A.Medicare Payment for Inpatient Hospital Services

Established in 1965 under Title XVIII of the Social Security Act, 79 Stat. 291, as amended, 42 U.S.C. § 1395 et seq. (1988 ed. and Supp. IV), Medicare is a federally funded health insurance program for the elderly and disabled. Subject to a few exceptions, Congress authorized the Secretary of Health and Human Services (Secretary) to issue regulations defining reimbursable costs and otherwise giving content to the broad outlines of the Medicare statute. § 1395x(v)(1)(A). That authority encompasses the discretion to determine both the "reasonable cost" of services and the "items to be included" in the category of reimbursable services. Thomas Jefferson University v. Shalala, 512 U.S. 504, 507 (1994). However, experience proved that the "reasonable cost" system provided "little incentive for hospitals to keep costs down" because "[t]he more they spent, the more they were reimbursed." Tuscon Med. Ctr. v. Sullivan, 947 F.2d 971, 974 (D.C. Cir. 1991). In the Balanced Budget Act of 1997, Congress changed the payment system for services from a "reasonable cost" to a prospective payment system (PPS). Under PPS, Medicare pays prospectively-established rates for each patient discharge. 42 U.S.C. § 1395ww(d); 71 Fed. Reg. 47870, 47875-76 (Aug. 16, 2006). Plaintiffs are five non-profit hospitals that participate in the Medicare program.

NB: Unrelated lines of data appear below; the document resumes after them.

(* ===== verification/IngressProps.v ===== *)
(** * IngressProps: what webhook ingress guarantees

    Requests, dispatches, dropped futures, crashes, restarts and administration interleave in
    any order; the steps are those of [WebhookIngress] over any store that keeps the contract
    of [Dedup] and any service that keeps the contract of [Service].  A handler runs at most
    once for a delivery, unless its claim was taken away, and what a sender is told is
    true. *)

From S2P Require Import Prelude Text Bytes Crypto HttpLib Secrets Identifiers Json Capability Policy Dispatch DeliveryStore Sqlite Dedup SqlDedup WebhookVerify Service WebhookIngress.

Section ingress.
Context {Validator S H D V : Type} `{SV : AutomationServiceSpec Validator S H} `{SD : DedupStoreSpec D}
  `{VV : WebhookVerifierSpec V}.
Variable from_slice : list byte -> option Value.
Implicit Types (c : WebhookIngressContext S D) (d : D) (k : DedupKey).

(** ** The system *)

(** A dispatch between [begin] and its end; [pending_result] is the answer of the service
    once the future has resolved. *)
Record Pending := mk_pending { pending_dispatch : WebhookDispatch; pending_result : option (result DispatchError Value) }.

(** [ig_runs] lists the claims under which a handler was started. *)
Record Ingress := mk_ingress {
  ig_context : WebhookIngressContext S D;
  ig_pending : gmap nat Pending;
  ig_next : nat;
  ig_runs : list DedupKey;
}.

Inductive IngressStep :=
| StepBegin (route : WebhookRoute V) (request : VerificationRequest) (now : WebhookIngressTime)
    (generated : result InvocationIdGenerationError InvocationId)
| StepDispatch (i : nat)
| StepFinish (i : nat)
| StepDrop (i : nat)
| StepCrash
| StepRecover (at_ : Z)
| StepResolve (key : DedupKey) (resolution : DedupResolution) (at_ : Z)
| StepClear (cutoff : Z)
| StepService (s : S).

Definition held_key (p : Pending) : option DedupKey := wd_claim (pending_dispatch p) ≫= guard_key.

Definition on_store (f : D -> D) (g : Ingress) : Ingress :=
  mk_ingress (with_store (ig_context g) (f (ctx_store (ig_context g)))) (ig_pending g) (ig_next g) (ig_runs g).

Definition forget (i : nat) (g : Ingress) : Ingress :=
  mk_ingress (ig_context g) (delete i (ig_pending g)) (ig_next g) (ig_runs g).

Definition ingress_step (s : IngressStep) (g : Ingress) : Ingress :=
  match s with
  | StepBegin route request now generated =>
      match begin from_slice route request now generated (ig_context g) with
      | (Err _, c) => mk_ingress c (ig_pending g) (ig_next g) (ig_runs g)
      | (Ok w, c) =>
          mk_ingress c (<[ig_next g := mk_pending w None]> (ig_pending g)) (ig_next g + 1) (ig_runs g)
      end
  | StepDispatch i =>
      match ig_pending g !! i with
      | Some (mk_pending w None) =>
          let service := ctx_service (ig_context g) in
          let '(r, service') := service_dispatch (wd_invocation w) service in
          let started := bool_decide (handler_runs service' <> handler_runs service) in
          mk_ingress (with_service (ig_context g) service')
            (<[i := mk_pending w (Some r)]> (ig_pending g)) (ig_next g)
            (match held_key (mk_pending w None) with
             | Some k => if started then k :: ig_runs g else ig_runs g
             | None => ig_runs g
             end)
      | _ => g
      end
  | StepFinish i =>
      match ig_pending g !! i with
      | Some (mk_pending w (Some r)) => forget i (on_store (fun d => (finish_dispatch w r d).2) g)
      | _ => g
      end
  | StepDrop i =>
      match ig_pending g !! i with
      | Some p => forget i (on_store (drop_claim (wd_claim (pending_dispatch p))) g)
      | None => g
      end
  | StepCrash => mk_ingress (ig_context g) ∅ (ig_next g) (ig_runs g)
  | StepRecover at_ => on_store (fun d => (recover_in_flight at_ d).2) g
  | StepResolve key resolution at_ => on_store (fun d => (resolve_unknown key resolution at_ d).2) g
  | StepClear cutoff => on_store (fun d => (clear_completed_before cutoff d).2) g
  | StepService s => mk_ingress (with_service (ig_context g) s) (ig_pending g) (ig_next g) (ig_runs g)
  end.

Under the Medicare Act, the amount of reimbursement to a provider hospital for a given service is dependant on the hospital's "average standardized amount" per discharge and the "area wage index" applicable to the hospital. See 42 U.S.C. § 1395ww(d)(2)(C),(D); § 1395ww(d)(3)(E). The standardized amount is the base payment rate per discharge under the PPS according to the particular diagnosis.*fn2 42 U.S.C. § 1395ww(d)(3). It is divided into two parts: a labor-related share and a nonlabor-related share. See 42 U.S.C. § 1395ww(d)(3)(E). The Secretary adjusts the labor-related portion of the standardized amount for differences in hospital wage levels in different geographic areas.*fn3 See 42 U.S.C. § 1395ww(d)(3)(E). In order to calculate the relative wage-level adjustment, the Secretary calculates and assigns an area wage index value to each hospital reflecting the relative wage levels in the hospital's geographic location. See 71 Fed. Reg. at 48005; 71 Fed. Reg. 59886, 59903-68 (Oct. 11, 2006). Beginning in 1994, Congress required that the Department of Health and Human Services, through the Centers for Medicare and Medicaid Services (CMS), update wage indexes annually based on wage data information submitted by participating hospitals.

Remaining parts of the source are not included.